(** * Mementor: a shallow embedding of [mementor.go] and its properties

    The development follows the Go source function by function.

    - Go's [int] and [int64] are 64-bit two's-complement integers: they are
      modelled as [Z], and the one arithmetic operation of the program that
      can leave the range ([lastId + 1] in [add]) is wrapped explicitly.
    - Go strings are byte sequences: they are modelled as [string].
    - The store is a slice of pointers ([[]*Memento]).  The records live in
      a heap of cells, a slice is a list of addresses, and a field
      assignment through a pointer updates the cell.
    - Every command reads [flag.Args()], the clock and the data file.  The
      argument list and the clock are parameters; the data file is a
      component of the [world] the commands run in.  The file is kept in
      decoded form (the JSON text itself is not modelled), and opening,
      reading and writing it are taken to succeed. *)

From Stdlib Require Import ZArith String Ascii List Lia Sorted.
From stdpp Require Import base tactics option list sorting.
From Equations Require Import Equations.
Import ListNotations.

Local Open Scope string_scope.
Local Open Scope list_scope.
Local Open Scope Z_scope.

(** ** Machine integers *)

Module GoInt.

Definition intSize : Z := 64.
Definition minInt : Z := - 2 ^ (intSize - 1).
Definition maxInt : Z := 2 ^ (intSize - 1) - 1.

(** The value an [int] holds after an operation whose mathematical result
    is [z]: reduction modulo [2 ^ 64] into the signed range. *)
Definition wrap (z : Z) : Z :=
  (z - minInt) mod 2 ^ intSize + minInt.

Definition in_range (z : Z) : Prop := minInt <= z <= maxInt.

(** [a + b] on [int]s. *)
Definition plus (a b : Z) : Z := wrap (a + b).

End GoInt.

(** ** The parts of Go's standard library the program calls *)

Module strings.

(** [strings.Split(s, sep)] for a one-byte separator: the segments of [s]
    between the occurrences of [sep]; there is always at least one. *)
Fixpoint Split (s : string) (sep : ascii) : list string :=
  match s with
  | EmptyString => [EmptyString]
  | String c s' =>
      if Ascii.eqb c sep then EmptyString :: Split s' sep
      else match Split s' sep with
           | seg :: segs => String c seg :: segs
           | [] => [String c EmptyString]
           end
  end.

(** [strings.Join(elems, sep)]. *)
Definition Join (elems : list string) (sep : string) : string :=
  String.concat sep elems.

End strings.

Module regexp.

(** The two patterns of [modify] are [^pri.*] and [^m.*].  [MatchString]
    looks for a match anywhere in the text, [^] pins it to the start and
    [.*] may match nothing, so either pattern matches exactly the texts
    that begin with its literal part. *)
Definition rePriority : string := "pri".
Definition reMsg : string := "m".

Definition MatchString (literal s : string) : bool := String.prefix literal s.

End regexp.

Module strconv.

Definition digit (c : ascii) : option Z :=
  let n := Z.of_nat (nat_of_ascii c) in
  if (48 <=? n) && (n <=? 57) then Some (n - 48) else None.

(** The digits of [ParseUint(s, 10, _)], most significant first, folded
    into [acc]; [None] is the syntax error on a byte that is no digit. *)
Fixpoint digits (s : string) (acc : Z) : option Z :=
  match s with
  | EmptyString => Some acc
  | String c s' =>
      match digit c with
      | Some d => digits s' (10 * acc + d)
      | None => None
      end
  end.

Definition ParseUint (s : string) : option Z :=
  match s with
  | EmptyString => None
  | _ => digits s 0
  end.

(** [strconv.ParseInt(s, 10, 0)]: an optional sign, then at least one
    decimal digit, and the value must fit an [int].  [None] stands for
    any returned error (syntax or range); the program only tests
    [err != nil]. *)
Definition ParseInt (s : string) : option Z :=
  match s with
  | EmptyString => None
  | String c s' =>
      let neg := Ascii.eqb c "-" in
      let body := if Ascii.eqb c "+" || neg then s' else s in
      match ParseUint body with
      | None => None
      | Some un =>
          let cutoff := 2 ^ (GoInt.intSize - 1) in
          if negb neg && (cutoff <=? un) then None
          else if neg && (cutoff <? un) then None
          else Some (if neg then - un else un)
      end
  end.

End strconv.

Module sort.

(** [sort.Search(n, f)]: the loop [for i < j] of the library, on the
    interval [[i, j)]; [h] is [int(uint(i+j) >> 1)]. *)
Equations? Search_loop (f : nat -> bool) (i j : nat) : nat by wf (j - i)%nat lt :=
  Search_loop f i j with lt_dec i j := {
    | left _ =>
        let h := ((i + j) / 2)%nat in
        if negb (f h) then Search_loop f (h + 1) j
        else Search_loop f i h ;
    | right _ => i }.
Proof.
  all: subst h; change (fst (Nat.divmod (i + j) 1 0 1)) with ((i + j) / 2)%nat.
  all: assert (i <= (i + j) / 2 < j)%nat
    by (split; [apply Nat.div_le_lower_bound | apply Nat.Div0.div_lt_upper_bound]; lia);
    lia.
Qed.

Definition Search (n : nat) (f : nat -> bool) : nat := Search_loop f 0 n.

End sort.

(** ** The data model *)

(** [type Memento struct { Id int; Msg string; Time int64; Priority int }] *)
Record Memento : Type := mkMemento {
  Id : Z;
  Msg : string;
  Time : Z;
  Priority : Z
}.

Definition with_Priority (m : Memento) (v : Z) : Memento :=
  {| Id := Id m; Msg := Msg m; Time := Time m; Priority := v |}.

Definition with_Msg (m : Memento) (s : string) : Memento :=
  {| Id := Id m; Msg := s; Time := Time m; Priority := Priority m |}.

(** A [*Memento] is the address of a heap cell. *)
Definition ptr : Type := nat.

(** The errors the commands return, one constructor per message of the
    source; [Panic] is a run-time panic (index or slice bound out of range,
    dangling address). *)
Inductive error : Type :=
| NotEnoughArguments             (* "Not enough arguments" *)
| BadModification                (* "Your modification must be in the form of property:value" *)
| NotANumber (s : string)        (* "Not a number: %v" *)
| InvalidProperty (s : string)   (* "You are trying to modify invalid property: %s" *)
| NoMessage                      (* "Please specify the message." *)
| DoesNotExist (id : Z)          (* "Memento %d does not exist" *)
| MissingId                      (* "Missing memento Id in arguments" *)
| InvalidId (s : string)         (* "Invalid memento Id: %v" *)
| Panic.

(** What a command runs in: the decoded content of the data file, the number
    of times the file has been rewritten, the heap of the process and the
    lines printed by [fetch]. *)
Record world : Type := mkWorld {
  file : list Memento;
  writes : nat;
  heap : list Memento;
  stdout : list string
}.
• • •
### Work to be completed:
Beginning with the first line of the listing above, please write out every line exactly until you reach the line that contains "argument list and", and include that one too.

### Task output:
(** * Mementor: a shallow embedding of [mementor.go] and its properties

    The development follows the Go source function by function.

    - Go's [int] and [int64] are 64-bit two's-complement integers: they are
      modelled as [Z], and the one arithmetic operation of the program that
      can leave the range ([lastId + 1] in [add]) is wrapped explicitly.
    - Go strings are byte sequences: they are modelled as [string].
    - The store is a slice of pointers ([[]*Memento]).  The records live in
      a heap of cells, a slice is a list of addresses, and a field
      assignment through a pointer updates the cell.
    - Every command reads [flag.Args()], the clock and the data file.  The
      argument list and the clock are parameters; the data file is a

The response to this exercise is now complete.